Pseudothrombocytopenia has been associated with sepsis from bacterial and viral causes as well as autoimmune and medication effect.4,8-10 Li and colleagues reported transient EDTA-dependent pseudothrombocytopenia in a patient with COVID-19 infection; however, platelet clumping resolved with use of a citrate tube, and the EDTA-dependent pseudothrombocytopenia phenomenon resolved with patient recovery.11 The frequency of COVID-19-related pseudothrombocytopenia is currently unknown.
Although the understanding of COVID-19-associated CAC continues to evolve, it seems that initial reports support the idea that hemostatic dysfunction tends to more thrombosis than to bleeding.12 Rather than overt disseminated intravascular coagulation with reduced fibrinogen and bleeding, CAC is more closely associated with blood clotting, as demonstrated by autopsy studies revealing microvascular thrombosis in the lungs.13 The D-dimer test has been identified as the most useful biomarker by the International Society of Thrombosis and Hemostasis to screen for CAC and stratify patients who warrant admission or closer monitoring.12 Other identified features of CAC include prolonged prothrombin time and thrombocytopenia.12
There have been varying clinical approaches to CAC management.
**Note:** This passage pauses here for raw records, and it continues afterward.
(* ===== verification/McHash.v ===== *)
(** The two hash functions of the server: MurmurHash3
    (src/memcached-sr/murmur3_hash.c) and Bob Jenkins' hash
    (src/memcached-sr/jenkins_hash.c).

    A key is read from memory: [m] is the memory from the first byte of the key on, and
    reaches beyond the key, because the aligned path of [jenkins_hash] reads whole
    words and masks the excess off.  [jenkins_hash] has three paths on little-endian
    and two on big-endian machines, chosen by the address of the key. *)
From S2P Require Import Prelude McItem.

(** ** Reading the key *)

Definition k8 (m : list Z) (i : nat) : Z := byte_at m i.
(** Aligned 16- and 32-bit loads on a little-endian and on a big-endian machine. *)
Definition k16 (m : list Z) (i : nat) : Z := byte_at m (2 * i) + 2 ^ 8 * byte_at m (2 * i + 1).
Definition k32 (m : list Z) (i : nat) : Z :=
  byte_at m (4 * i) + 2 ^ 8 * byte_at m (4 * i + 1)
  + 2 ^ 16 * byte_at m (4 * i + 2) + 2 ^ 24 * byte_at m (4 * i + 3).
Definition k32b (m : list Z) (i : nat) : Z :=
  2 ^ 24 * byte_at m (4 * i) + 2 ^ 16 * byte_at m (4 * i + 1)
  + 2 ^ 8 * byte_at m (4 * i + 2) + byte_at m (4 * i + 3).

Definition shl (x n : Z) : Z := u32 (Z.shiftl x n).

(** ** MurmurHash3 *)

Definition rotl32 (x r : Z) : Z := Z.lor (shl x r) (Z.shiftr x (32 - r)).

Definition fmix32 (h : Z) : Z :=
  let h := Z.lxor h (Z.shiftr h 16) in
  let h := u32 (h * 0x85ebca6b) in
  let h := Z.lxor h (Z.shiftr h 13) in
  let h := u32 (h * 0xc2b2ae35) in
  Z.lxor h (Z.shiftr h 16).

Definition murmur_c1 : Z := 0xcc9e2d51.
Definition murmur_c2 : Z := 0x1b873593.

Definition murmur_k1 (k1 : Z) : Z :=
  let k1 := u32 (k1 * murmur_c1) in
  let k1 := rotl32 k1 15 in
  u32 (k1 * murmur_c2).

(** The body: the blocks from the first to the last. *)
Fixpoint murmur_body (n : nat) (m : list Z) (h1 : Z) : Z :=
  match n with
  | O => h1
  | S n =>
      let h1 := Z.lxor h1 (murmur_k1 (k32 m 0)) in
      let h1 := rotl32 h1 13 in
      murmur_body n (drop 4 m) (u32 (h1 * 5 + 0xe6546b64))
  end.

Definition murmur_tail (rem : nat) (tail : list Z) (h1 : Z) : Z :=
  let k1 := 0 in
  let k1 := if (3 <=? rem)%nat then Z.lxor k1 (Z.shiftl (k8 tail 2) 16) else k1 in
  let k1 := if (2 <=? rem)%nat then Z.lxor k1 (Z.shiftl (k8 tail 1) 8) else k1 in
  if (1 <=? rem)%nat then Z.lxor h1 (murmur_k1 (Z.lxor k1 (k8 tail 0))) else h1.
A retrospective review found that prophylactic heparin doses were associated with improved mortality in those with elevated D-dimer > 3.0 mg/L.14 There continues to be a diversity of varying clinical approaches with many medical centers advocating for an intensified prophylactic twice daily low molecular-weight heparin compared with others advocating for full therapeutic dose anticoagulation for patients with elevated D-dimer.15 This patient was treated aggressively with full-dose anticoagulation, and despite his having a down-trend in D-dimer, he suffered a lethal arterial thrombosis in the form of a STEMI.
Varatharajah and Rajah believe that CAC is more closely aligned with endotheliopathy-associated vascular microthrombotic disease (EA-VMTD).16 EA-VMTD involves a disequilibrium state between insufficient ADAMTS13 enzyme and excessive exocytosis of ultralarge von Willebrand factor (ULvWF) multimers from endothelial cells affected by COVID-19. This theory endorses that ULvWF multimers cause platelet adhesion and subsequent rapid platelet activation, causing platelet aggregation and formation of microthrombi.17 As these platelet aggregates grow to a certain point, they can no longer remain adhered to ULvWF, causing these platelet aggregates to be released into the circulation and causing thrombotic sequelae.16 Therefore, a plausible explanation for the patient’s pan-pseudothrombocytopenia may be the detection of these circulating platelet aggregates, which, in turn, was the same process leading to his STEMI. Interestingly, this patient’s fatal arterial event occurred in the presence of therapeutic anticoagulation, raising the question of whether other therapeutic interventions to treat CAC, such as further antithrombotic therapy (eg, aspirin, clopidogrel) or novel strategies would be of benefit.